_Required action_:
Within the data that follows, set down exactly the lines from the one containing "Proof. intros Hb." through the one containing "intros Hj Hne. rewrite (iupdated_other", both ends included.

_Dataset entries_:
============================================================
Lemma wr_addrs : addrs L inum = i_addrs x.
Proof. by rewrite <- Hx. Qed.
Lemma wr_size : isize L inum = i_size x /\ 0 <= i_size x <= MAXFILE * BSIZE.
Proof. pose proof (fo_inode _ Hfs _ Hl) as [[_ Hs _ _] _ _ Hm]. rewrite <- Hx in *. cbn in *. lia. Qed.
Lemma wr_dinode : dinode_ok (dinode_of x').
Proof.
  pose proof (fo_inode _ Hfs _ Hl) as [[Hsh _ _ _] _ _ _]. rewrite <- Hx in Hsh. pose proof wr_size. pose proof max_file. pose proof (lay_order _ _ _ _ Hlay).
  pose proof (w_file _ _ _ _ _ _ _ _ _ _ _ _ Hw) as Hok.
  split; [exact Hsh|change (0 <= Z.max (i_size x) (off + len) < 2 ^ 32); lia|apply Hok|].
  change (di_addrs (dinode_of x')) with ad'. intros a [i Hi]%list_elem_of_lookup. pose proof (lookup_lt_Some _ _ _ Hi) as Hlt. rewrite (f_len _ _ _ _ Hok) in Hlt.
  assert (Es : slot L' ad' (Z.of_nat i) = a) by (rewrite slot_direct by (unfold NDIRECT; lia); by rewrite Nat2Z.id, Hi).
  destruct (decide (a = 0)) as [|Hne]; [lia|]. destruct (f_data _ _ _ _ Hok (Z.of_nat i)); [unfold NSLOT, NDIRECT; change NINDIRECT with 256; lia|congruence|]. lia.
Qed.
Lemma wr_sized : sized sb L'.
Proof. apply (w_disk _ _ _ _ _ _ _ _ _ _ _ _ Hw). Qed.
Lemma wr_len : length (i_addrs x') = 13%nat.
Proof. apply (w_file _ _ _ _ _ _ _ _ _ _ _ _ Hw). Qed.
Lemma wr_block c : sb_bmapstart sb <= c -> L2 c = L' c.
Proof. intros Hc. apply iupdated_ne. pose proof (IBLOCK_range _ _ _ _ Hlay inum (proj1 Hl)). change (i_inum x') with inum. lia. Qed.
Lemma wr_used b : 0 <= b < sb_size sb -> used L2 b = used L' b.
Proof. intros Hb. unfold BlockSpec.used. rewrite wr_block; [done|]. apply (BBLOCK_range _ _ _ _ Hlay b Hb). Qed.
Lemma wr_self : on_disk sb L2 inum = dinode_of x'.
Proof. change inum with (i_inum x'). apply (iupdated_on_disk _ _ _ _ Hlay); [apply wr_sized|apply Hl|apply wr_dinode]. Qed.
Lemma wr_other j : 0 <= j < sb_ninodes sb -> j <> inum -> on_disk sb L2 j = on_disk sb L j.
Proof.
  intros Hj Hne. rewrite (iupdated_other _ _ _ _ Hlay); [|apply wr_sized|apply wr_len|apply Hl|done|done]. unfold on_disk.
  destruct (IBLOCK_range _ _ _ _ Hlay j Hj) as [_ Hr]. pose proof (lay_order _ _ _ _ Hlay).
  rewrite (e_frame _ _ _ _ _ _ _ _ _ (w_ext _ _ _ _ _ _ _ _ _ _ _ _ Hw)); [done|lia|intros [? _]; lia|].
  rewrite <- wr_addrs. intros Ho. destruct (owns_data _ _ _ (io_file _ _ (fo_inode _ Hfs _ Hl)) Ho). lia.
Qed.
Lemma wr_owned j c : live L j -> j <> inum -> owns L (addrs L j) c -> L2 c = L c /\ used L2 c = true.
Proof.
  intros Hj Hne Ho. destruct (owns_data _ _ _ (io_file _ _ (fo_inode _ Hfs _ Hj)) Ho) as [Hr Hu]. pose proof (lay_order _ _ _ _ Hlay).
  pose proof (w_ext _ _ _ _ _ _ _ _ _ _ _ _ Hw) as He. rewrite wr_block, wr_used by lia. split; [|by apply He].
  apply He; [lia|intros [_ Hf]; congruence|]. rewrite <- wr_addrs. intros Ho'. destruct Hne. by eapply (fo_apart _ Hfs).
Qed.
Lemma wr_keep c : owns L' ad' c -> L2 c = L' c.
Proof. intros Ho. destruct (owns_data _ _ _ (w_file _ _ _ _ _ _ _ _ _ _ _ _ Hw) Ho). pose proof (lay_order _ _ _ _ Hlay). apply wr_block. lia. Qed.
Lemma wr_content : content L2 inum = blk_put (content L inum) (Z.to_nat off) bs.
Proof.
  destruct wr_size as [Es Hs]. unfold content. rewrite wr_self, wr_addrs, Es.
  change (di_addrs (dinode_of x')) with ad'. change (di_size (dinode_of x')) with (Z.max (i_size x) (off + len)).
  rewrite (keep_bytes L') by (apply wr_keep || lia). apply list_eq. intros i. rewrite blk_put_lookup by (unfold fbytes; rewrite length_fmap, length_seq; lia).
  rewrite !fbytes_lookup. destruct (decide (i < Z.to_nat (Z.max (i_size x) (off + len)))%nat) as [Hi|Hi].
  - rewrite (w_byte _ _ _ _ _ _ _ _ _ _ _ _ Hw) by lia. case_decide as Hd.
    + rewrite decide_True by lia. replace (Z.to_nat (Z.of_nat i - off)) with (i - Z.to_nat off)%nat by lia.
      destruct (lookup_lt_is_Some_2 bs (i - Z.to_nat off)) as [y Hy]; [lia|]. by rewrite Hy.
    + rewrite decide_False, decide_True by lia. done.
  - rewrite !decide_False by lia. done.
Qed.
Lemma wr_live j : live L2 j <-> live L j.
Proof.
  unfold live. destruct (decide (j = inum)) as [->|Hne].
  - rewrite wr_self. change (di_type (dinode_of x')) with (di_type (dinode_of x)). by rewrite Hx.
  - split; intros [Hj Ht]; (split; [done|]); rewrite wr_other in *; done.
Qed.
Lemma wr_inode j : live L j -> inode_ok L2 j /\ (j <> inum -> content L2 j = content L j).
Proof.
  intros Hj. destruct (decide (j = inum)) as [->|Hne].
  - split; [|done]. destruct wr_size as [_ Hs]. split; rewrite wr_self; change (di_addrs (dinode_of x')) with ad'; change (di_size (dinode_of x')) with (Z.max (i_size x) (off + len)); [apply wr_dinode| | |lia].
    + apply (keep_file L'); [apply Hw|apply wr_keep|]. intros c Ho. destruct (owns_data _ _ _ (w_file _ _ _ _ _ _ _ _ _ _ _ _ Hw) Ho). pose proof (lay_order _ _ _ _ Hlay).
      rewrite wr_used by lia. done.
    + apply (keep_dense L'); [apply wr_keep|lia|apply Hw].
  - destruct (keep_inode L L2 j Hj (fo_inode _ Hfs _ Hj)) as (_ & ? & ?); [by apply wr_other; [apply Hj|]|intros c; by apply wr_owned|done].
Qed.
Lemma wr_owns j c : live L j -> j <> inum -> owns L2 (addrs L2 j) c <-> owns L (addrs L j) c.
Proof. intros Hj Hne. rewrite wr_other by (apply Hj || done). apply keep_owns. intros c' Ho. by apply (wr_owned j). Qed.
Lemma wr_apart j c : live L j -> j <> inum -> owns L2 (addrs L2 inum) c -> owns L2 (addrs L2 j) c -> False.
Proof.
  intros Hj Hne. rewrite (wr_owns j c Hj Hne), wr_self. change (di_addrs (dinode_of x')) with ad'. rewrite (keep_owns L') by apply wr_keep. intros Ho Hoj.
  destruct (owns_data _ _ _ (io_file _ _ (fo_inode _ Hfs _ Hj)) Hoj) as [_ Hu].
  destruct (ext_owns _ _ _ _ _ _ _ _ _ _ (w_ext _ _ _ _ _ _ _ _ _ _ _ _ Hw) Ho) as [H|[_ H]]; [|congruence].
  rewrite <- wr_addrs in H. apply Hne. by eapply (fo_apart _ Hfs).
Qed.
Lemma wrote_written : written inum off bs L L2.
Proof.
  split; [split|split; [apply wr_content|]].
  - destruct (w_disk _ _ _ _ _ _ _ _ _ _ _ _ Hw) as [_ Hm]. split; [apply (sized_iupdated _ _ _ _ Hlay); [apply wr_sized|apply Hl|apply wr_len]|].
    intros b Hb. pose proof (lay_order _ _ _ _ Hlay). rewrite wr_used by lia. by apply Hm.
  - intros j Hj%wr_live. by apply wr_inode.
  - intros i j c Hi%wr_live Hj%wr_live Hoi Hoj. destruct (decide (i = inum)) as [->|Hni], (decide (j = inum)) as [->|Hnj]; [done| | |].
    + destruct (wr_apart j c); done.
    + destruct (wr_apart i c); done.
    + rewrite wr_owns in Hoi, Hoj by done. by eapply (fo_apart _ Hfs).
  - intros j Hj. split; [by apply wr_live|]. by apply wr_inode.
Qed.
End write.
End files.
============================================================
_Solution for this exercise_:
Proof. intros Hb. unfold BlockSpec.used. rewrite wr_block; [done|]. apply (BBLOCK_range _ _ _ _ Hlay b Hb). Qed.
Lemma wr_self : on_disk sb L2 inum = dinode_of x'.
Proof. change inum with (i_inum x'). apply (iupdated_on_disk _ _ _ _ Hlay); [apply wr_sized|apply Hl|apply wr_dinode]. Qed.
Lemma wr_other j : 0 <= j < sb_ninodes sb -> j <> inum -> on_disk sb L2 j = on_disk sb L j.
Proof.
  intros Hj Hne. rewrite (iupdated_other _ _ _ _ Hlay); [|apply wr_sized|apply wr_len|apply Hl|done|done]. unfold on_disk.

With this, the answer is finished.